Crawling & Indexing

Reading time:  22 min

What is crawling?

Crawling is a process that allows search engines to discover new content on the internet. To do this, they use crawling bots that follow links from the already known webpages to the new ones.

Since thousands of webpages are produced or updated every day, the process of crawling is a never-ending mechanism repeated over and over again.

Martin Splitt, Google Webmaster Trend Analyst, describes the crawling process quite simply:

“We start somewhere with some URLs, and then basically follow links from thereon. So we are basically crawling our way through the internet (one) page by page, more or less.”

Crawling is the very first step in the process.
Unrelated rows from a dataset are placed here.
Lemma inject_spec cfg sc pod :
  ∃ pod',
    injectSidecar pod {| SidecarImage := SidecarImage cfg; SidecarLogFormat := log_format cfg sc;
                         wh_defaults := wh_defaults cfg |}
      (sc_count sc) (sc_resources sc) (sc_allReadOnly sc) = Some pod' ∧
    injected cfg sc pod pod'.
Proof.
  unfold injectSidecar.
  destruct (ensure_grace (add_volumes pod [
    {| VName := TmpVolumeName; VSource := EmptyDir "Memory" |};
    {| VName := "sidecar-tmp"; VSource := EmptyDir "" |}])) as (Hg & He & Ha).
  set (pod1 := ensureTerminationGracePeriod _) in *. rewrite Hg. simpl.
  change (effective_grace (add_volumes pod _)) with (effective_grace pod) in *.
  eexists. split; [done|]. split; simpl.
  - eexists. rewrite He. simpl. split; [done|]. split_and!; try done.
    + right. by left.
    + right. by left.
    + apply Forall_cons_2; [|apply Forall_cons_2; [|apply Forall_nil_2]]; eexists.
      * split; [apply elem_of_app; right; by left|done].
      * split; [apply elem_of_app; right; right; by left|done].
    + by eexists.
    + intros Hf%String.eqb_neq. simpl. rewrite Hf. do 3 right. by left.
  - by rewrite Hg.
  - by rewrite Ha.
  - by rewrite He.
  - unfold prepend_init. rewrite He. by destruct pod as [? ? ? ? ? ? ? ? []].
Qed.

(** The response to a request, given the summary of its pod's volumes. *)
Definition answered (cfg : Config) (req : Request) (sc : Pod → scan) (r : Response) : Prop :=
  match Decode (ReqObjectRaw req) with
  | Err e => r = Errored 400 e
  | Ok pod =>
      if decide (ReqOperation req ≠ "CREATE"%string ∨ sc_count (sc pod) = 0 ∨ hasSidecar pod = true)
      then ∃ reason, r = Allowed reason
      else ∃ pod', injected cfg (sc pod) pod pod' ∧
             match Marshal pod' with
             | Err e => r = Errored 500 e
             | Ok raw => r = PatchResponseFromRaw (ReqObjectRaw req) raw
             end
  end.

(** Whatever the API server answers, a scan ends without a nil dereference. *)
Lemma resolve_csi {W} claim ns s (w : W) :
  wp any (resolvePVFromPVC claim ns) s w (λ r _ _ _,
    ∃ o, r = Done o ∧ ∀ pv, o = Some pv → PVCSI pv ≠ None).
Proof.
  unfold resolvePVFromPVC. simpl. intros [name|e] s1 w1 _; simpl; [|by eexists].
  destruct (String.eqb name ""); simpl; [by eexists|]. intros [pv|e] s2 w2 _; simpl; [|by eexists].
  eexists. split; [done|]. intros pv' Hpv Hn. destruct (PVCSI pv) as [src|] eqn:E; [|done].
  destruct (String.eqb _ _); [|done]. injection Hpv as <-. congruence.
Qed.

#[local] Opaque resolvePVFromPVC.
It is followed by indexing, ranking (pages going through various ranking algorithms) and finally, serving the search results.

how search engines work

Let’s go a little bit deeper here and take a look at how crawling works.

What is a search engine crawler?

Search engine crawler (also called web spider or crawl bot) is a piece of program that crawls webpages, scans their content and collects the data for indexing purposes.

Whenever a crawler visits a new webpage via a hyperlink, it looks at the content it contains – scanning all the text, visual elements, links, HTML, CSS or JavaScript files etc. – and then passes (or fetches) this information for processing and eventual indexing.

Google, as a search engine, uses its own web crawler called Googlebot. There are 2 main types of crawlers:

  • Googlebot Smartphone – primary crawler
  • Googlebot Desktop – secondary crawler

Googlebot prefers to crawl websites primarily as a smartphone browser, but it can also re-crawl every webpage with its desktop crawler to check how the website performs and behaves from both perspectives.

The crawling frequency of new pages is determined by the crawl budget.

What is a crawl budget?

Crawl budget determines the amount and the frequency of crawling performed by web spiders. In other words – it dictates how many pages will be crawled and how often will those pages be re-crawled by Googlebot.

Crawl budget is determined by 2 main factors:

  • Crawl rate limit – the number of pages that can be crawled simultaneously on the website without overloading its server.
  • Crawl demand – the number of pages that need to be crawled and/or recrawled by Googlebot.

Crawl budget should be mostly of concern for large websites with millions of webpages, not for small sites that contain just a few hundreds of pages.

In addition, having a large crawl budget does not necessarily provide any extra benefits to a website since it is not a signal of quality for search engines.

What is indexing?

Indexing is a process of analyzing and storing the content from the crawled webpages into the database (also called index). Only the indexed pages can be ranked and used in the relevant search queries.

Whenever a web crawler discovers a new webpage, Googlebot passes its content (e.g. text, images, videos, meta-tags, attributes, etc.) into the indexing phase where the content is parsed for a better understanding of the context and stored in the index.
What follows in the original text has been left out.